Steve Jobs n’en voulait pas et il faut continuer de donner raison à son intuition visionnaire. Deux ans et demi séparent ses déclarations et la sortie de l’iPad Mini. Une éternité sous le tempo du tic-tac emballé de l’horloge numérique. Aujourd’hui, l’évidence physiologique de l’iPad Mini contredit moins le gourou d’Apple qu’elle ne conforte et prolonge son flair. À chaque moment du temps et de l’espace son point de convergence. L’iPad 1 avait sa raison d’être dans le paysage numérique il y a deux ans, l’iPad Mini a la sienne aujourd’hui.
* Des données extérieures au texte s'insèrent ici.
Definition builtinCastIntAsDecimalSig_evalDecimal (b : baseBuiltinFunc)
    (row : Row) : Stmt (option MyDecimal * bool * option error) :=
  onArg0 b None (fun arg0 =>
    '(val, isNull, err) <- EvalInt arg0 row ;;
    if isNull || isErr err then ret (None, isNull, err)
    else if negb (HasUnsignedFlag (Flag (GetType arg0))) then
      '(res, err) <- ProduceDecWithSpecifiedTp (NewDecFromInt val) (tp b) ;;
      ret (res, isNull, err)
    else
      let '(uVal, err) :=
        ConvertIntToUint val UnsignedUpperBound_Longlong TypeLonglong in
      if isErr err then ret (None, false, err)
      else
        '(res, err) <- ProduceDecWithSpecifiedTp (NewDecFromUint uVal) (tp b) ;;
        ret (res, isNull, err)).

Definition builtinCastIntAsStringSig_evalString (b : baseBuiltinFunc)
    (row : Row) : Stmt (string * bool * option error) :=
  onArg0 b "" (fun arg0 =>
    '(val, isNull, err) <- EvalInt arg0 row ;;
    if isNull || isErr err then ret ("", isNull, err)
    else if negb (HasUnsignedFlag (Flag (GetType arg0))) then
      '(res, err) <- ProduceStrWithSpecifiedTp (FormatInt val) (tp b) ;;
      ret (res, false, err)
    else
      let '(uVal, err) :=
        ConvertIntToUint val UnsignedUpperBound_Longlong TypeLonglong in
      if isErr err then ret ("", false, err)
      else
        '(res, err) <- ProduceStrWithSpecifiedTp (FormatUint uVal) (tp b) ;;
        ret (res, false, err)).

Definition builtinCastIntAsTimeSig_evalTime (b : baseBuiltinFunc) (row : Row)
  : Stmt (Time * bool * option error) :=
  onArg0 b zeroTime (fun arg0 =>
    '(val, isNull, err) <- EvalInt arg0 row ;;
    if isNull || isErr err then ret (zeroTime, isNull, err)
    else
      '(res, err) <- ParseTimeFromNum val (Tp (tp b)) (Decimal (tp b)) ;;
      if isErr err then ret (res, true, err)
      else if Tp (tp b) =? TypeDate then ret (truncateToDate res, false, None)
      else ret (res, false, None)).

Definition builtinCastIntAsDurationSig_evalDuration (b : baseBuiltinFunc)
    (row : Row) : Stmt (Duration * bool * option error) :=
  onArg0 b zeroDurationValue (fun arg0 =>
    '(val, isNull, err) <- EvalInt arg0 row ;;
    if isNull || isErr err then ret (zeroDurationValue, isNull, err)
    else
      let '(dur, err) := NumberToDuration val (Decimal (tp b)) in
      if isErr err then
        if Equal ErrOverflow err then
          err <- HandleOverflow err err ;;
          ret (zeroDurationValue, true, err)
        else ret (zeroDurationValue, true, err)
      else ret (dur, false, err)).
Lemma ops_on_app f (a b : list (op doc)) : ops_on f (a ++ b) = ops_on f a ++ ops_on f b.
Proof. apply filter_app. Qed.

Lemma ops_on_same f (ops : list (op doc)) : on f ops -> ops_on f ops = ops.
Proof.
  induction 1 as [|o ops Ho _ IH]; [done|].
  unfold ops_on in *. rewrite filter_cons_True by done. by rewrite IH.
Qed.

Lemma ops_on_other f g (ops : list (op doc)) : f <> g -> on g ops -> ops_on f ops = [].
Proof.
  intros Hne. induction 1 as [|o ops Ho _ IH]; [done|].
  unfold ops_on in *. rewrite filter_cons_False; [done|]. congruence.
Qed.

(** ** The loop of [each] *)

Lemma cnext_fields (w : writer doc) st :
  e_database (cnext w st) = e_database st /\
  e_disk (cnext w st) = e_disk st /\
  e_ops (cnext w st) = e_ops st /\
  e_meta (cnext w st) = e_meta st /\
  e_writers (cnext w st) = e_writers st.
Proof.
  unfold cnext. destruct (outcome w); [|done].
  by destruct (each_done _ _).
Qed.

Lemma each_collection_fields cs : forall k st,
  let st' := each_collection opts k cs st in
  e_database st' = e_database st /\
  e_meta st' = e_meta st /\
  meta (e_disk st') = meta (e_disk st) /\
  e_writers st' = e_writers st ++ imap (fun i c => (start_writer opts (k + i) c).1) cs /\
  e_ops st' = e_ops st ++ concat (imap (fun i c => (start_writer opts (k + i) c).2) cs).
Proof.
  induction cs as [|c cs IH]; intros k st; simpl.
  - by rewrite !app_nil_r.
  - destruct (start_writer opts k c) as [w ops] eqn:Hw.
    destruct (IH (S k) (cnext w
      (ExportState (e_database st) (truncate c k (e_disk st)) (e_ops st ++ ops)
         (e_meta st) (e_writers st ++ [w]) (e_each st) (e_callback st))))
      as (Hd & Hm & Hmeta & Hws & Hops).
    match type of Hd with context [cnext w ?s] =>
      destruct (cnext_fields w s) as (Cd & Cdisk & Cops & Cm & Cws) end.
    simpl in *. rewrite Hd, Hm, Hmeta, Hws, Hops, Cd, Cdisk, Cops, Cm, Cws.
    rewrite <- !app_assoc. simpl.
    replace (k + 0) with k by lia. rewrite Hw. simpl.
    repeat split; try done.
    + unfold truncate. by destruct (dirty c).
    + do 2 f_equal. apply imap_ext. intros i x _. simpl. do 2 f_equal. lia.
    + do 3 f_equal. apply imap_ext. intros i x _. simpl. do 2 f_equal. lia.
Qed.

Lemma each_collection_files cs : forall k st j,
  files (e_disk (each_collection opts k cs st)) !! j =
  match (if decide (k <= j) then cs !! (j - k) else None) with
  | Some c => if dirty c then Some [] else files (e_disk st) !! j
  | None => files (e_disk st) !! j
  end.
Proof.
  induction cs as [|c cs IH]; intros k st j; simpl.
  - by destruct (decide _).
  - destruct (start_writer opts k c) as [w ops].
    rewrite IH.
    match goal with |- context [cnext w ?s] =>
      destruct (cnext_fields w s) as (_ & -> & _) end.
    simpl.
    destruct (decide (S k <= j)) as [Hle|Hgt].
    + rewrite decide_True by lia.
      replace (j - k) with (S (j - S k)) by lia. simpl.
      assert (files (truncate c k (e_disk st)) !! j = files (e_disk st) !! j) as ->; [|done].
      unfold truncate. destruct (dirty c); [|done]. simpl.
      apply lookup_insert_ne. lia.
    + destruct (decide (k <= j)) as [Hle|Hgt'].
      * assert (j = k) as -> by lia. rewrite Nat.sub_diag. simpl.
        unfold truncate. destruct (dirty c); [|done]. simpl.
        apply lookup_insert_eq.
      * unfold truncate. destruct (dirty c); [|done]. simpl.
        apply lookup_insert_ne. lia.
Qed.

Lemma ops_on_started j cs : forall k,
  ops_on (Coll j) (concat (imap (fun i c => (start_writer opts (k + i) c).2) cs)) =
  match (if decide (k <= j) then cs !! (j - k) else None) with
  | Some c => (start_writer opts j c).2
  | None => []
  end.
Proof.
  induction cs as [|c cs IH]; intros k; simpl.
  - by destruct (decide _).
  - rewrite ops_on_app. replace (k + 0) with k by lia.
    erewrite imap_ext; [rewrite (IH (S k))|intros i x _; simpl; do 2 f_equal; lia].
    destruct (decide (S k <= j)) as [Hle|Hgt].
    + rewrite decide_True by lia.
      replace (j - k) with (S (j - S k)) by lia. simpl.
      rewrite (ops_on_other (Coll j) (Coll k)); [done|intros [=]; lia|apply start_writer_on].
    + destruct (decide (k <= j)) as [Hle|Hgt'].
      * assert (j = k) as -> by lia. rewrite Nat.sub_diag. simpl.
        rewrite app_nil_r. apply ops_on_same, start_writer_on.
      * rewrite app_nil_r.
        rewrite (ops_on_other (Coll j) (Coll k)); [done|intros [=]; lia|apply start_writer_on].
Qed.

(** ** Every collection is written on its own *)

(** Once the metadata write has succeeded, the writer of every
    collection has been started. *)
Lemma meta_written_view database d0 result cidx c :
  w_success result = true -> database !! cidx = Some c ->
  view_of cidx (meta_written opts result (exportDatabase database d0))
  = Some (solo_start opts cidx c (files d0 !! cidx)).
Proof.
  intros Hok Hc. unfold meta_written, exportDatabase. simpl. rewrite Hok. simpl.
  match goal with |- context [each_collection opts 0 database ?s] =>
    pose proof (each_collection_fields database 0 s) as (Hd & Hm & Hmeta & Hws & Hops);
    pose proof (each_collection_files database 0 s cidx) as Hfiles;
    set (st2 := each_collection opts 0 database s) in * end.
  destruct (each_empty (e_each st2)) as [each' call].
  unfold view_of. simpl in *. rewrite Hws, Hops. simpl.
  rewrite list_lookup_imap, Hc. simpl.
  pose proof (ops_on_started cidx database 0) as Hs. simpl in Hs.
  rewrite Nat.sub_0_r, Hc in *.
  unfold ops_on in *. rewrite !filter_cons_False by (simpl; congruence).
  rewrite Hs, Hfiles. unfold solo_start.
  destruct (start_writer opts cidx c) as [w ops]. simpl. done.
Qed.
(** * Telemetry orchestration core: store, cache, presence and rate limiting

    A shallow embedding of the telemetry path of the IoT backend:
    [services/redis_cache.py] (RedisCacheService),
    [services/cassandra_telemetry.py] (CassandraTelemetryService),
    [services/mongodb_service.py] (log_event) and
    [routes/telemetry_postgres.py] (store_telemetry and
    get_device_latest_telemetry), followed by the properties of the
    specification that concern them.

    Python code that talks to a backing store is embedded in a state and
    exception monad over one [world] record; a [try: ... except Exception]
    block is the combinator [try_except].  Time is an exact number of seconds
    ([Z]); the rounding of IEEE doubles is not modelled. *)

From Stdlib Require Import ZArith Lia Bool Ascii String List.
From Stdlib Require Import DecimalString DecimalZ DecimalPos.
From stdpp Require Import gmap strings list fin_maps sorting.

Set Warnings "-register-all".

Local Open Scope string_scope.
Local Open Scope Z_scope.

(** ** Python runtime: exceptions, text and integers *)

Module Py.

(** The exception classes that the modelled code can meet. *)
Inductive exn : Type :=
  | ValueError | TypeError | AttributeError | KeyError | OverflowError
  | RedisError | DataError | ResponseError
  | DriverError | PyMongoError | SQLAlchemyError.

#[export] Instance exn_eq_dec : EqDecision exn.
Proof. solve_decision. Defined.

Inductive outcome (A : Type) : Type :=
  | Ret (a : A)
  | Raise (e : exn).
Arguments Ret {A} a.
Arguments Raise {A} e.

(** [str.isspace] on the ASCII range. *)
Definition is_space (c : ascii) : bool :=
  let n := nat_of_ascii c in
  ((9 <=? n)%nat && (n <=? 13)%nat) || ((28 <=? n)%nat && (n <=? 32)%nat).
Steve Jobs en aurait sans doute convenu. L’entreprise orpheline Apple a en tous cas pris sans lui cette décision importante à plus d’un titre. L’iPad Mini est notamment la première création d’un appareil Apple qui n’aura été ni souhaité ni conçu par Steve Jobs. Même si bien d’autres considérations économiques sont à l’origine de la naissance de l’iPad Mini, du point de vue simplement empirique de l’utilisateur, Apple a eu raison de s’émanciper. Car après la stupeur de tenir un iPad aussi léger, nait la réalité bien concrète de l’usage. Et, contre toute attente, l’iPad Mini trouve sa place dans le quotidien de la vie numérique sans nécessairement phagocyter l’iPhone ou l’iPad traditionnel.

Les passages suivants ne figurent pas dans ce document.